SFM Stock Analysis — Sprouts Farmers Market
Sector: Consumer staples
AI Verdict
SFM trades at 12.9x next year's earnings with just 4.0% EPS growth expected—cheap on P/E alone, but the growth outlook is too soft to call this a bargain unless their niche model starts driving faster profit gains.
Competitive Moat
Sprouts Farmers Market operates a differentiated grocery model focused on fresh, natural, and organic foods, targeting health-conscious consumers underserved by traditional supermarkets.

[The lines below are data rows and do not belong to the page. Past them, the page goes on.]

Lemma shift_loop_spec fuel work shift :
  0 < work < 2 ^ Z.of_nat fuel -> shift_loop fuel work shift = shift + Z.log2 work + 1.
Proof.
  revert work shift. induction fuel as [|fuel IH]; intros work shift Hw; [change (2 ^ Z.of_nat 0) with 1 in Hw; lia|].
  cbn [shift_loop]. replace (work =? 0) with false by lia.
  rewrite Nat2Z.inj_succ, Z.pow_succ_r in Hw by lia.
  assert (E : Z.shiftr work 1 = work / 2) by (rewrite Z.shiftr_div_pow2; [done|lia]).
  rewrite E. destruct (Z.eq_dec work 1) as [->|Hne].
  - change (1 / 2) with 0. change (Z.log2 1) with 0. destruct fuel; cbn [shift_loop Z.eqb]; lia.
  - rewrite IH by zlia. rewrite <- E, Z.log2_shiftr by lia.
    pose proof (Z.log2_le_mono 2 work ltac:(lia)) as Hl. change (Z.log2 2) with 1 in Hl. lia.
Qed.

(** The slots [avtab_alloc] makes: a power of two. *)
Lemma alloc_ok h nrules :
  0 < nrules < 2 ^ 32 ->
  exists h' t j, avtab_alloc h nrules = (0, h') /\ awf h' t /\ aentries h' = [] /\ nel h' = 0 /\
    nslot h' = 2 ^ j /\ 1 <= j <= 20 /\
    j = Z.min 20 (if nrules <? 4 then Z.log2 nrules + 1 else Z.log2 nrules - 1).
Proof.
  intros Hn. unfold avtab_alloc. replace (nrules =? 0) with false by lia.
  rewrite shift_loop_spec by (change (Z.of_nat 32) with 32; lia).
  set (s := if 2 <? 0 + Z.log2 nrules + 1 then 0 + Z.log2 nrules + 1 - 2 else 0 + Z.log2 nrules + 1).
  assert (Hs : s = if nrules <? 4 then Z.log2 nrules + 1 else Z.log2 nrules - 1).
  { unfold s. destruct (Z.ltb_spec nrules 4) as [Hlt|Hge].
    - assert (Z.log2 nrules < 2) by (apply Z.log2_lt_pow2; lia).
      replace (2 <? _) with false by lia. lia.
    - assert (2 <= Z.log2 nrules) by (apply Z.log2_le_pow2; lia).
      replace (2 <? _) with true by lia. lia. }
  assert (Hr : 1 <= s).
  { rewrite Hs. pose proof (Z.log2_nonneg nrules). destruct (Z.ltb_spec nrules 4); [lia|].
    assert (2 <= Z.log2 nrules) by (apply Z.log2_le_pow2; lia). lia. }
  clearbody s. set (j := Z.min 20 s).
  assert (Hj : (if MAX_AVTAB_HASH_BUCKETS <? Z.shiftl 1 s then MAX_AVTAB_HASH_BUCKETS
                else Z.shiftl 1 s) = 2 ^ j).
  { rewrite Z.shiftl_1_l. unfold MAX_AVTAB_HASH_BUCKETS, j.
    destruct (Z.le_gt_cases s 20) as [Hle|Hgt].
    - rewrite Z.min_r by lia. pose proof (Z.pow_le_mono_r 2 s 20). 
      destruct (Z.ltb_spec (2 ^ 20) (2 ^ s)); [lia|done].
    - rewrite Z.min_l by lia. pose proof (Z.pow_lt_mono_r 2 20 s ltac:(lia) ltac:(lia) Hgt).
      destruct (Z.ltb_spec (2 ^ 20) (2 ^ s)); [done|lia]. }
  cbv zeta. rewrite Hj. eexists _, (replicate (Z.to_nat (2 ^ j)) []), j. split; [reflexivity|].
  split; [|split; [|split; [done|split; [done|split; [lia|unfold j; by rewrite Hs]]]]].
  - split; cbn [htable nslot mask]; [done|exists j; split; [lia|done]|done| | |].
    + by rewrite length_replicate.
    + apply Forall_replicate. constructor.
    + intros i c [-> _]%lookup_replicate. constructor.
  - unfold aentries. cbn [htable default]. by induction (Z.to_nat (2 ^ j)).
Qed.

Their defensibility comes from curated product selection and a smaller-store format that allows for higher local engagement and efficient inventory turnover.
Summary
Sprouts stands out for its focus on natural and organic foods in a compact, community-centric store format.
Where It Stands
SFM has delivered 14.1% revenue growth year-over-year and trades at 12.9x next year's earnings, well below the consumer staples sector median of 20x, but with only 4.0% forward EPS growth expected.
Key Metrics
- Trailing P/E: 13.4x
- Forward P/E: 12.9x
- PEG Ratio: 3.53
- Earnings Growth: +0.0%
- Revenue Growth: +0.1%
- 52-Week High: $182.00
- 52-Week Low: $64.75
Analyst Consensus
11 Buy · 11 Hold · 0 Sell (22 analysts)
Bull Case
A 12.9x forward P/E is a discount to sector norms, suggesting the market is pricing in little for Sprouts' above-average 14.1% revenue growth.
Bear Case
With a trailing PEG of 3.53, investors are paying a premium the 4.0% forward EPS growth doesn't justify, so any P/E compression toward 10x would mean a double-digit downside.
Catalyst to Watch
Watch for quarterly earnings surprises or margin expansion, as any acceleration in EPS growth could quickly re-rate the stock.